Kya Yehi Pyaar Hai () is a 2002 Indian Hindi-language musical romantic drama film directed by K. Murali Mohana Rao, starring Jackie Shroff, Aftab Shivdasani and Ameesha Patel in lead roles, with cinematography by Chota K. Naidu. It is a remake of the 1997 Tamil film, Love Today.

Plot 

Rahul Tiwari (Aftab Shivdasani) is in love with Sandhya Patil (Amisha Patel) — and has been for the last four years without having the courage to tell her.
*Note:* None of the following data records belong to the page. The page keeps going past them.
(** ** Properties *)

(** The differential of two results holds, each once, the rows that are in the
    current result only and those that are in the previous one only, whatever
    order the hash sets are iterated in. *)
Theorem compute_diff_is_difference `{HashOrder} prev curr :
  let '(added, removed) := compute_diff prev curr in
  (∀ r, r ∈ added ↔ r ∈ curr ∧ r ∉ prev) ∧ (∀ r, r ∈ removed ↔ r ∈ prev ∧ r ∉ curr) ∧
  NoDup added ∧ NoDup removed.
Proof.
  destruct (compute_diff prev curr) as [added removed] eqn:Hd.
  destruct (compute_diff_spec _ _ _ _ Hd) as (Ha & Hr & Hna & Hnr). split_and!; [| | done | done]; intros r.
  - rewrite <-(elem_of_list_to_set (C := gset OsqueryRow) r added), Ha. set_solver.
  - rewrite <-(elem_of_list_to_set (C := gset OsqueryRow) r removed), Hr. set_solver.
Qed.

(** A receiver that replays the results of a differential query over an open
    channel (a snapshot sets, added rows join, removed rows leave) holds, after
    any ticks, exactly the set of rows of the last successful answer. *)
Theorem differential_replays_table `{HashOrder} q uuid ks l :
  q_snapshot q = false → forallb channel_open ks = true → last_answer ks None = Some l →
  foldl replay ∅ (sent (run_ticks q uuid ks task_start)) = list_to_set l.
Proof.
  intros Hq Ho Hl. pose proof (run_in_step ∅ q uuid ks task_start None Hq Ho eq_refl) as Hin.
  rewrite Hl in Hin. by destruct Hin as (_ & _ & ?).
Qed.

#[local] Existing Instance canonical_order.
Definition example_row (v : string) : OsqueryRow := {["pid" := v]}.
Definition example_ticks : list tick :=
  [Answer (Response 0 "OK" [example_row "1"; example_row "2"]) None false false;
   QueryError "timeout";
   Answer (Response 0 "OK" [example_row "2"; example_row "3"]) None false false].

Lemma differential_replays_table_witness :
  foldl replay ∅ (sent (run_ticks (Query "p" "SELECT" 30 false) "u" example_ticks task_start))
  = list_to_set [example_row "2"; example_row "3"].
Proof. exact (differential_replays_table (Query "p" "SELECT" 30 false) "u" example_ticks _ eq_refl eq_refl eq_refl). Defined.

(** An update of the schedule is all or nothing, and after a successful one
    of a single query, loading the (well-formed) table gives that query back
    under its name, with one entry per name and the other entries unchanged. *)
Theorem upsert_then_load now q t faults bf cf :
  NoDup (s_name <$> t) → Forall (λ r, 0 ≤ s_interval r)%Z t → (0 ≤ q_interval_secs q)%Z →
  match upsert_queries bf cf faults now [q] t with
  | (Err _, t') => t' = t
  | (Ok _, t') => ∃ qs, load_queries None t' = Ok qs ∧ q ∈ qs ∧ NoDup (q_name <$> qs) ∧
      ∀ q', q_name q' ≠ q_name q → q' ∈ qs ↔ ∃ qs0, load_queries None t = Ok qs0 ∧ q' ∈ qs0
  end.
Proof.
  intros Hnd Hall Hq. unfold upsert_queries. destruct bf; [done |].
  destruct (upsert_all faults 0 now [q] t) as [[[] | e] t'] eqn:Hu; [| done]. destruct cf; [done |].
  apply upsert_all_ok in Hu as [_ ->]. simpl.
  assert (Forall (λ r, 0 ≤ s_interval r)%Z (upsert_row (row_for now q) t)) as Hall'
    by (by apply upsert_row_forall).
  eexists. split; [by apply load_rows_ok |].
  set (f := λ r, Query (s_name r) (s_query r) (s_interval r) (negb (s_snapshot r =? 0)%Z)).
  assert (f (row_for now q) = q) as Hf by (unfold f, row_for; simpl; by destruct q as [? ? ? []]).
  split_and!.
  - rewrite <-Hf at 1. apply list_elem_of_fmap_2, upsert_row_in.
  - rewrite <-list_fmap_compose. change (q_name ∘ f) with s_name. rewrite upsert_row_names.
    case_decide as Hin; [done |]. apply NoDup_app. split_and!; [done | | by apply NoDup_singleton].
    intros x Hx ->%list_elem_of_singleton. done.
  - intros q' Hne. rewrite load_rows_ok by done. split.
    + intros (r & -> & Hr)%list_elem_of_fmap. eexists. split; [done |].
      apply (list_elem_of_fmap_2 f _ r). exact (proj1 (upsert_row_others (row_for now q) t r Hne) Hr).
    + intros (qs0 & [= <-] & Hin). apply list_elem_of_fmap in Hin as (r & -> & Hr).
      apply (list_elem_of_fmap_2 f _ r). exact (proj2 (upsert_row_others (row_for now q) t r Hne) Hr).
Qed.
He follows her everywhere, even waiting to board the public bus until she has. Sandhya is not even aware of Rahul, let alone his affection for her. One day, Rahul finds out where Sandhya lives along with the fact that her father is Police Inspector Raj Patil "Raja" (Ashish Vidyarthi), a cruel, sadistic, drunk, and an abusive man whose wife Rachna (Neena Kulkarni) and daughter live in fear, even in his absence. Raj Patil has no respect for any human being regardless of them being his superiors, his subordinates, or even members of the public whom he has sworn to protect. When Raj finds out that Rahul is trying to enter the life of his daughter, he arrests him publicly, beats him up, and locks him in a cell in his police station.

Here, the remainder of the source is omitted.